---- Data for processing
(** * Real-time synchronisation layer of the gRPC dashboard UI

    A shallow embedding of [src/services/socket.ts] (the [SocketService]
    event-channel client) and of the merge functions of the pages
    ([Connections], [Logs], [Dashboard]), with the properties of the
    design specification stated and proved over them. *)

From stdpp Require Import gmap strings list pretty.
From Stdlib Require Import ZArith Ascii.

Local Open Scope string_scope.

(** ** JavaScript helpers

    Strings are sequences of ASCII characters; [toLowerCase] acts on the
    letters [A]..[Z]. *)

Definition toLowerCase_ascii (c : ascii) : ascii :=
  let n := nat_of_ascii c in
  if Nat.leb 65 n && Nat.leb n 90 then ascii_of_nat (n + 32) else c.

Fixpoint toLowerCase (s : string) : string :=
  match s with
  | EmptyString => EmptyString
  | String c s' => String (toLowerCase_ascii c) (toLowerCase s')
  end.

(** [s.includes(sub)] *)
Fixpoint includes (s sub : string) : bool :=
  String.prefix sub s ||
  match s with
  | EmptyString => false
  | String _ s' => includes s' sub
  end.

(** Truthiness of a string: a non-empty one. *)
Definition truthy (s : string) : bool := negb (String.eqb s "").

(** [o && f(o)] for an optional string field [o], read as a condition. *)
Definition and_then (o : option string) (f : string -> bool) : bool :=
  match o with
  | Some s => truthy s && f s
  | None => false
  end.

(** [Array.prototype.slice(start, end)]: a negative bound counts from
    the end of the array. *)
Definition slice {A} (start end_ : Z) (l : list A) : list A :=
  let len := Z.of_nat (length l) in
  let k := if (start <? 0)%Z then Z.max (len + start) 0 else Z.min start len in
  let final := if (end_ <? 0)%Z then Z.max (len + end_) 0 else Z.min end_ len in
  take (Z.to_nat (final - k)) (drop (Z.to_nat k) l).

(** [Array.prototype.findIndex]: the first index whose element satisfies
    [p], or [-1]. *)
Fixpoint findIndex {A} (p : A -> bool) (l : list A) : Z :=
  match l with
  | [] => (-1)%Z
  | x :: l' =>
      if p x then 0%Z
      else let r := findIndex p l' in
           if (r <? 0)%Z then (-1)%Z else (r + 1)%Z
  end.

(** [Array.prototype.join] on strings. *)
Fixpoint join (sep : string) (l : list string) : string :=
  match l with
  | [] => ""
  | [x] => x
  | x :: l' => x ++ sep ++ join sep l'
  end.

(** [String.prototype.split] on a one-character separator. *)
Fixpoint split_on (sep : ascii) (s : string) : list string :=
  match s with
  | EmptyString => [""]
  | String c s' =>
      if Ascii.eqb c sep then "" :: split_on sep s'
      else match split_on sep s' with
           | [] => [String c ""]
           | x :: l => String c x :: l
           end
  end.

(** [Number.prototype.toString] on an integer: its decimal digits,
    after a minus sign when it is negative. *)
Definition Number_toString (n : Z) : string := pretty n.

(** ** Data model ([src/types/api.ts]) *)

Module GrpcConnection.
Inductive Status := connected | disconnected | error.

Definition status_string (st : Status) : string :=
  match st with
  | connected => "connected"
  | disconnected => "disconnected"
  | error => "error"
  end.

Record t := {
  id : string;
  clientId : string;
  service : string;
  url : string;
  status : Status;
  established : string;
  lastActivity : string;
  metadata : option (list (string * string)) }.
End GrpcConnection.

Module GrpcServiceInfo.
Inductive Status := active | inactive.

#[global] Instance Status_eq_dec : EqDecision Status.
Proof. solve_decision. Defined.

Record t := {
  id : string;
  name : string;
  methods : list string;
  package : string;
  status : Status;
  url : string;
  lastActivity : option string }.
End GrpcServiceInfo.

Module LogLevel.
Inductive t := error | warn | info | debug | verbose.

#[global] Instance eq_dec : EqDecision t.
Proof. solve_decision. Defined.
End LogLevel.

Module LogEntry.
Record t := {
  id : string;
  timestamp : string;
  level : LogLevel.t;
  message : string;
  context : string;
  service : option string;
  method : option string;
  traceId : option string }.
End LogEntry.

(** ** The Connections page *)

Module Connections.
Import GrpcConnection.

(** [handleConnectionUpdate]: the function given to [setConnections]. *)
Definition handleConnectionUpdate (connection : GrpcConnection.t)
    (prev : list GrpcConnection.t) : list GrpcConnection.t :=
  let index := findIndex (fun c => String.eqb (id c) (id connection)) prev in
  if (0 <=? index)%Z then <[Z.to_nat index := connection]> prev
  else (prev ++ [connection])%list.

(** [handleConnectionsUpdate]: a pushed set replaces the list. *)
Definition handleConnectionsUpdate (connectionsData prev : list GrpcConnection.t)
    : list GrpcConnection.t := connectionsData.

(** [filteredConnections] *)
Definition filteredConnections (searchText : string)
    (connections : list GrpcConnection.t) : list GrpcConnection.t :=
  if truthy searchText then
    let searchLower := toLowerCase searchText in
    List.filter (fun conn =>
        includes (toLowerCase (clientId conn)) searchLower
        || includes (toLowerCase (service conn)) searchLower
        || includes (toLowerCase (url conn)) searchLower
        || includes (toLowerCase (status_string (status conn))) searchLower)
      connections
  else connections.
--------
Task objective>
Please, from the material above, copy only the lines from the line with "method : option string;" up to and including the line with "let searchLower := toLowerCase", exactly as written.

Answer box>
  method : option string;
  traceId : option string }.
End LogEntry.

(** ** The Connections page *)

Module Connections.
Import GrpcConnection.

(** [handleConnectionUpdate]: the function given to [setConnections]. *)
Definition handleConnectionUpdate (connection : GrpcConnection.t)
    (prev : list GrpcConnection.t) : list GrpcConnection.t :=
  let index := findIndex (fun c => String.eqb (id c) (id connection)) prev in
  if (0 <=? index)%Z then <[Z.to_nat index := connection]> prev
  else (prev ++ [connection])%list.

(** [handleConnectionsUpdate]: a pushed set replaces the list. *)
Definition handleConnectionsUpdate (connectionsData prev : list GrpcConnection.t)
    : list GrpcConnection.t := connectionsData.

(** [filteredConnections] *)
Definition filteredConnections (searchText : string)
    (connections : list GrpcConnection.t) : list GrpcConnection.t :=
  if truthy searchText then
    let searchLower := toLowerCase searchText in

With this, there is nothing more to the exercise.